A group of 302 former judges, ex-bureaucrats and veterans on Saturday slammed a BBC documentary on Prime Minister Narendra Modi as a "motivated charge sheet against our leader, a fellow Indian and a patriot" and a reflection of its "dyed-in-the-wool negativity and unrelenting prejudice".
They claimed it is the archetype of past British imperialism in India setting itself up as both judge and jury to resurrect Hindu-Muslim tensions that were overwhelmingly the creation of the British Raj policy of divide and rule.
The two-part BBC documentary "India: The Modi Question" claims it investigated certain aspects relating to the 2002 Gujarat riots when Modi was the chief minister of the state. The Ministry of Information and Broadcasting has issued directions for blocking multiple YouTube videos and Twitter posts sharing links to the BBC documentary, according to sources.
This documentary is not a neutral critique and is not about exercising creative freedom or a divergent, anti-establishment point of view, a statement signed by 13 former judges, 133 ex-bureaucrats, including diplomats, and 156 veterans said.
"Not only is the BBC series, judging from what we have seen of it so far, based on delusional and evidently lopsided reporting, but it presumes to question the very basis of the 75-year-old edifice of India's existence as an independent, democratic nation, a nation which functions according to the will of the people of India," it said.

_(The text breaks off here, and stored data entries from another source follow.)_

(* ===== verification/Roster.v ===== *)
(** * Scopes, node status and roster reports

    Models the scope messages of [crates/coxswain-discovery/src/wire/scope.rs],
    what a client reports ([node_status_message], [roster_report_message] of
    [client.rs]) and how the server folds it into the registry
    ([record_node_status], [roster_child_in_scope], [record_roster_report],
    [directive_targets_leaf] of [server/stream.rs]). *)

From S2P Require Import Prelude Health NodeRegistry NodeRegistryFacts HealthWire.

(** [subscription.rs]. *)
Inductive Scope :=
| ScSharedPool
| ScGateway (name namespace : str)
| ScNamespace (namespace : str).

#[export] Instance Scope_eq_dec : EqDecision Scope.
Proof. solve_decision. Defined.

Definition node_scope_from (s : Scope) : NodeScope :=
  match s with
  | ScSharedPool => SharedPool
  | ScGateway name namespace => GatewayScope namespace name
  | ScNamespace namespace => NamespaceScope namespace
  end.

(** The [kind] of the wire's [Scope]; the message may lack it. *)
Inductive WireScopeKind :=
| WSharedPool
| WGateway (namespace name : str)
| WNamespace (namespace : str).

Notation WireScope := (option WireScopeKind).

Definition scope_to_wire (s : Scope) : WireScope :=
  Some match s with
       | ScSharedPool => WSharedPool
       | ScGateway name namespace => WGateway namespace name
       | ScNamespace namespace => WNamespace namespace
       end.

(** [None] is [MissingRequiredField]. *)
Definition scope_from_wire (dto : WireScope) : option Scope :=
  match dto with
  | Some WSharedPool => Some ScSharedPool
  | Some (WGateway namespace name) => Some (ScGateway name namespace)
  | Some (WNamespace namespace) => Some (ScNamespace namespace)
  | None => None
  end.

Definition node_scope_to_wire (s : NodeScope) : WireScope :=
  Some match s with
       | GatewayScope namespace name => WGateway namespace name
       | NamespaceScope namespace => WNamespace namespace
       | SharedPool => WSharedPool
       end.

(** ** Bound ports *)

(** A [BTreeSet<u16>] in order. *)
Definition sorted_ports (ports : gset Z) : list Z := sort_by Z.leb (elements ports).

Definition in_u16 (raw : Z) : bool := (0 <=? raw)%Z && (raw <=? u16_max)%Z.

Definition node_status_message (ports : gset Z) : list Z := sorted_ports ports.

(** [record_node_status]: values outside [u16] are dropped. *)
Definition decode_ports (raw : list Z) : gset Z := list_to_set (filter in_u16 raw).

Definition record_node_status (id : str) (raw : list Z) (h : Handle) : Handle :=
  record_bound_ports id (decode_ports raw) h.

(** ** Roster reports *)

Record RosterEntry := mkRosterEntry {
  re_node_id : str;
  re_scope : option WireScope;
  acked_version : option str;
  re_target_version : option str;
  acked_seq : option Z;
  bound_reported : bool;
  re_bound_ports : list Z;
  connected_since_unix : Z;
  last_ack_at_unix : option Z;
  re_health : option HealthReport;
}.

(** [unix_secs_to_system_time]: no [i64] overflows the clock. *)
Definition unix_secs_to_system_time (secs : Z) : Z := (Z.max 0 secs * nanos_per_sec)%Z.

Definition roster_child_in_scope (parent_scope : Scope) (child : NodeScope) : bool :=
  match parent_scope with
  | ScNamespace namespace =>
      match child with GatewayScope ns _ => bool_decide (ns = namespace) | _ => false end
  | ScSharedPool => bool_decide (child = SharedPool)
  | ScGateway _ _ => false
  end.

(** What becomes of one entry of a report: kept, outside the relay's scope, or
    undecodable. *)
Inductive Decoded :=
| Kept (c : RosterChild)
| OutOfScope
| Undecodable.

Definition decode_entry (scope : Scope) (e : RosterEntry) : Decoded :=
  match re_scope e ≫= scope_from_wire with
  | None => Undecodable
  | Some s =>
      let child_scope := node_scope_from s in
      if negb (roster_child_in_scope scope child_scope) then OutOfScope
      else
        Kept (mkRosterChild (re_node_id e) child_scope (acked_version e) (re_target_version e)
                (acked_seq e)
                (if bound_reported e then Some (decode_ports (re_bound_ports e)) else None)
                (unix_secs_to_system_time (connected_since_unix e))
                (unix_secs_to_system_time <$> last_ack_at_unix e)
                (health_from_wire <$> re_health e))
  end.

Definition kept (d : Decoded) : option RosterChild :=
  match d with Kept c => Some c | _ => None end.

Definition out_of_scope (d : Decoded) : bool :=
  match d with OutOfScope => true | _ => false end.

Definition decode_report (scope : Scope) (report : list RosterEntry) : list RosterChild :=
  omap (λ e, kept (decode_entry scope e)) report.

Section roster.
Context `{HashIter}.

(** [record_roster_report], with the flag [all_in_scope] it returns. *)
Definition record_roster_report (parent_node_id : str) (scope : Scope)
    (report : list RosterEntry) (h : Handle) : Handle * bool :=
  (apply_roster parent_node_id (decode_report scope report) h,
   negb (existsb (λ e, out_of_scope (decode_entry scope e)) report)).

(** A relay's downstream registry as a report. *)
Definition entry_to_wire (e : NodeEntry) : RosterEntry :=
  mkRosterEntry (node_id e) (Some (node_scope_to_wire (scope e))) (last_acked_version e)
    (target_version e) (last_acked_seq e)
    (match bound_ports e with Some _ => true | None => false end)
    (match bound_ports e with Some ports => sorted_ports ports | None => [] end)
    (system_time_to_unix (connected_since e))
    (system_time_to_unix <$> last_ack_at e)
    ((λ h, health_to_wire (nh_version h) (nh_snapshot h) (reported_at h)) <$> health e).

Definition roster_report_message (registry : NodeRegistry) : list RosterEntry :=
  entry_to_wire <$> values registry.

End roster.

(** ** Upstream directives *)

Record PreferredUpstream := mkPreferredUpstream {
  endpoint : str;
  expected_server_sa : str;
  target_namespace : str;
  target_name : str;
}.

Definition directive_targets_leaf (d : PreferredUpstream) (scope : Scope) : bool :=
  match scope with
  | ScGateway name namespace =>
      bool_decide (target_namespace d = namespace) &&
      (bool_decide (target_name d = []) || bool_decide (target_name d = name))
  | ScSharedPool => true
  | ScNamespace _ => false
  end.
(* ===== verification/StreamFacts.v ===== *)
(** * Correctness of the discovery stream

    The client's cache after an accepted message is the view the server built the
    message from; at most one message is outstanding; a recorded acknowledgement is
    that of the world the client holds; a delta gives the cache that a full snapshot
    gives; and the two ends converge. *)

From S2P Require Import Prelude Health NodeRegistry HealthWire Roster.
From S2P Require Import ResourceKey ResourceKeyFacts Apply ApplyFacts Stream.

(** ** Generic lemmas *)

Lemma NoDup_fst_filter {K V} (P : K * V → Prop) `{∀ x, Decision (P x)} (l : list (K * V)) :
  NoDup l.*1 → NoDup (filter P l).*1.
Proof.
  induction l as [|[k v] l IH]; cbn [fmap list_fmap fst]; [done|].
  intros [Hk Hl]%NoDup_cons. rewrite filter_cons. case_decide; [|auto].
  cbn. apply NoDup_cons. split; [|auto]. intros Hin. apply Hk.
  apply list_elem_of_fmap in Hin as (y & -> & Hy).
  apply list_elem_of_filter in Hy as [_ Hy]. apply list_elem_of_fmap. by exists y.
Qed.

Lemma list_to_map_fst_snd {V W} (f : V → W) (l : list (str * V)) (k : str) (w : W) :
  NoDup l.*1 →
  (list_to_map ((λ kv, (kv.1, f kv.2)) <$> l) : gmap str W) !! k = Some w ↔
  ∃ v, (k, v) ∈ l ∧ f v = w.
Proof.
  intros Hnd. rewrite <-elem_of_list_to_map.
  - rewrite list_elem_of_fmap. split.
    + intros ([k' v] & [= -> ->] & Hin). by exists v.
    + intros (v & Hin & <-). by exists (k, v).
  - rewrite <-list_fmap_compose. exact Hnd.
Qed.

Lemma foldr_delete_lookup {V} (ks : list str) (m : gmap str V) (k : str) :
  foldr delete m ks !! k = if decide (k ∈ ks) then None else m !! k.
Proof.
  induction ks as [|j ks IH]; cbn.
  - by rewrite decide_False by apply not_elem_of_nil.
  - destruct (decide (j = k)) as [->|Hne].
    + rewrite lookup_delete_eq, decide_True; [done|by left].
    + rewrite lookup_delete_ne, IH by done. repeat case_decide; set_solver.
Qed.

Lemma from_per_resource_perm sha l1 l2 :
  l1 ≡ₚ l2 → from_per_resource sha l1 = from_per_resource sha l2.
Proof.
  intros Hp. unfold from_per_resource. do 2 f_equal.
  apply (sorted_perm_eq str_leb).
  - apply sort_by_sorted; [apply str_leb_total|apply str_leb_trans].
  - apply sort_by_sorted; [apply str_leb_total|apply str_leb_trans].
  - by rewrite !sort_by_perm.
  - intros x y _ _. apply str_leb_antisym.
Qed.

Section facts.
Context {B : Type} (resource_hash : Resource B → str) (sha256_hex : str → str).
Context (body_refs : B → gset (str * str * Z)).
Context (compile_error : ResourceCache B → Staged B → list Cell → option WireError).
Implicit Types (v : @MaterializedView B) (st : @Staged B) (c : ResourceCache B).

Notation apply_msg := (apply_message resource_hash sha256_hex body_refs compile_error).

(** ** Views *)

Record view_ok v : Prop := {
  vo_hashes : resource_hashes v = hash <$> view_resources v;
  vo_entry : ∀ k e, view_resources v !! k = Some e →
    canonical_key (resource e) = Ok k ∧ hash e = resource_hash (resource e);
  vo_version : view_version v = version_of sha256_hex (resource_hashes v);
}.

Lemma served_ok v : served resource_hash sha256_hex v → view_ok v.
Proof.
  intros [all seq|].
  - split; cbn; [done| |].
    + assert (∀ acc, (∀ k e, acc !! k = Some e →
          canonical_key (resource e) = Ok k ∧ hash e = resource_hash (resource e)) →
        ∀ k e, foldl (fold_one resource_hash) acc all !! k = Some e →
          canonical_key (resource e) = Ok k ∧ hash e = resource_hash (resource e)) as Hf.
      { induction all as [|r all IH]; intros acc Hacc; cbn [foldl]; [done|]. apply IH.
        unfold fold_one. destruct (canonical_key r) as [key|] eqn:E; [|done].
        intros k e. destruct (decide (key = k)) as [->|Hne].
        - rewrite lookup_insert_eq. by intros [= <-].
        - rewrite lookup_insert_ne by done. apply Hacc. }
      apply Hf. intros k e Hk. by rewrite lookup_empty in Hk.
    + unfold version_of. apply from_per_resource_perm. unfold btree_iter.
      by rewrite sort_by_perm.
  - split; cbn; [by rewrite fmap_empty| |].
    + intros k e Hk. by rewrite lookup_empty in Hk.
    + unfold version_of. by rewrite map_to_list_empty.
Qed.

(** ** The digests of an accepted message *)

Lemma stage_all_digests (l : list (str * Resource B)) :
  ∀ st dirty seen st' dirty' seen',
  (∀ k r, (k, r) ∈ l → canonical_key r = Ok k) → NoDup l.*1 →
  stage_all resource_hash body_refs (st, dirty, seen) l.*2 = Ok (st', dirty', seen') →
  digests st' = (resource_hash <$> list_to_map l) ∪ digests st.
Proof.
  induction l as [|[k r] l IH]; intros st dirty seen st' dirty' seen' Hl Hnd;
    cbn [stage_all fmap list_fmap fst snd list_to_map foldr uncurry].
  - intros [= <- <- <-]. by rewrite fmap_empty, (left_id_L ∅ (∪)).
  - apply NoDup_cons in Hnd as [Hk Hnd]. unfold stage_resource.
    rewrite (Hl k r) by by left. case_bool_decide; [done|].
    destruct (payload r) as [p|]; [|done]. destruct (slot_of p) as [s|]; [|done]. cbn -[list_to_map].
    intros ->%IH; [|intros; apply Hl; by right|done]. cbn -[list_to_map].
    rewrite fmap_insert, <-insert_union_l, insert_union_r; [done|].
    rewrite lookup_fmap, not_elem_of_list_to_map_1; done.
Qed.

Lemma remove_all_digests seen (ks : list str) : ∀ st dirty st' dirty',
  remove_all seen st dirty ks = Ok (st', dirty') →
  digests st' = foldr delete (digests st) ks.
Proof.
  induction ks as [|k ks IH]; intros st dirty st' dirty'; cbn [remove_all foldr].
  - by intros [= <- <-].
  - case_bool_decide; [done|]. destruct (parse_canonical_key k) as [pk|]; [|done].
    unfold remove_from_staged. destruct (slot_of_parsed pk) as [s|]; [|done]. cbn.
    intros ->%IH. cbn. by rewrite foldr_delete_comm.
Qed.

(** The entries of a view as keyed resources. *)
Definition keyed (l : list (str * ResourceEntry)) : list (str * Resource B) :=
  (λ kv, (kv.1, resource kv.2)) <$> l.

Lemma keyed_snd l : resource <$> l.*2 = (keyed l).*2.
Proof. unfold keyed. by rewrite <-!list_fmap_compose. Qed.

Lemma keyed_fst l : (keyed l).*1 = l.*1.
Proof. unfold keyed. by rewrite <-list_fmap_compose. Qed.

Lemma keyed_canonical v l k r :
  view_ok v → (∀ kv, kv ∈ l → kv ∈ btree_iter (view_resources v)) →
  (k, r) ∈ keyed l → canonical_key r = Ok k.
Proof.
  intros Hv Hl Hin. apply list_elem_of_fmap in Hin as ([k' e] & [= -> ->] & Hin).
  apply Hl, btree_iter_elem in Hin. by apply (vo_entry v Hv).
Qed.

Lemma upserts_elem v base k e :
  (k, e) ∈ upserts v base ↔ view_resources v !! k = Some e ∧ base !! k ≠ Some (hash e).
Proof. unfold upserts. rewrite list_elem_of_filter, btree_iter_elem. naive_solver. Qed.

Lemma tombstones_elem v base k :
  k ∈ tombstones v base ↔ view_resources v !! k = None ∧ is_Some (base !! k).
Proof.
  unfold tombstones. rewrite list_elem_of_filter, list_elem_of_fmap. split.
  - intros (Hn & [k' h] & -> & Hin%btree_iter_elem). eauto.
  - intros (Hn & h & Hh). split; [done|]. exists (k, h). by rewrite btree_iter_elem.
Qed.

(** The baseline, with the upserts written and the tombstones removed, is the
    view. *)
Lemma delta_hashes v base :
  view_ok v →
  foldr delete ((resource_hash <$> list_to_map (keyed (upserts v base))) ∪ base)
    (tombstones v base) = resource_hashes v.
Proof.
  intros Hv. rewrite (vo_hashes v Hv). apply map_eq. intros k.
  assert (NoDup (upserts v base).*1) as Hnd.
  { apply NoDup_fst_filter, btree_iter_NoDup. }
  rewrite foldr_delete_lookup, lookup_fmap.
  destruct (view_resources v !! k) as [e|] eqn:Ev; cbn.
  - rewrite decide_False by (rewrite tombstones_elem; naive_solver).
    destruct (vo_entry v Hv k e Ev) as [_ Hh].
    destruct (decide (base !! k = Some (hash e))) as [Hb|Hb].
    + rewrite lookup_union_r; [done|]. rewrite lookup_fmap, fmap_None.
      apply eq_None_not_Some. intros [r Hr].
      apply list_to_map_fst_snd in Hr as (e' & Hin & _); [|done].
      apply upserts_elem in Hin as [? ?]. naive_solver.
    + apply lookup_union_Some_l. rewrite lookup_fmap, Hh, fmap_Some.
      exists (resource e). split; [|done]. apply list_to_map_fst_snd; [done|].
      exists e. by rewrite upserts_elem.
  - case_decide as Ht; [done|]. rewrite tombstones_elem in Ht.
    destruct (base !! k) eqn:Eb; [naive_solver|].
    rewrite lookup_union_r; [done|]. rewrite lookup_fmap, fmap_None.
    apply eq_None_not_Some. intros [r Hr].
    apply list_to_map_fst_snd in Hr as (e' & Hin & _); [|done].
    apply upserts_elem in Hin as [? ?]. naive_solver.
Qed.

Former Rajasthan High Court chief justice Anil Deo Singh, former home secretary L C Goyal, former foreign secretary Shashank, former RAW chief Sanjeev Tripathi and former NIA director Yogesh Chander Modi are among the signatories to the letter.
"BBC's 'India: The Modi Question': Delusions of British Imperial Resurrection? Not this time. Not with our leader. Not with India. Never on our watch," they said.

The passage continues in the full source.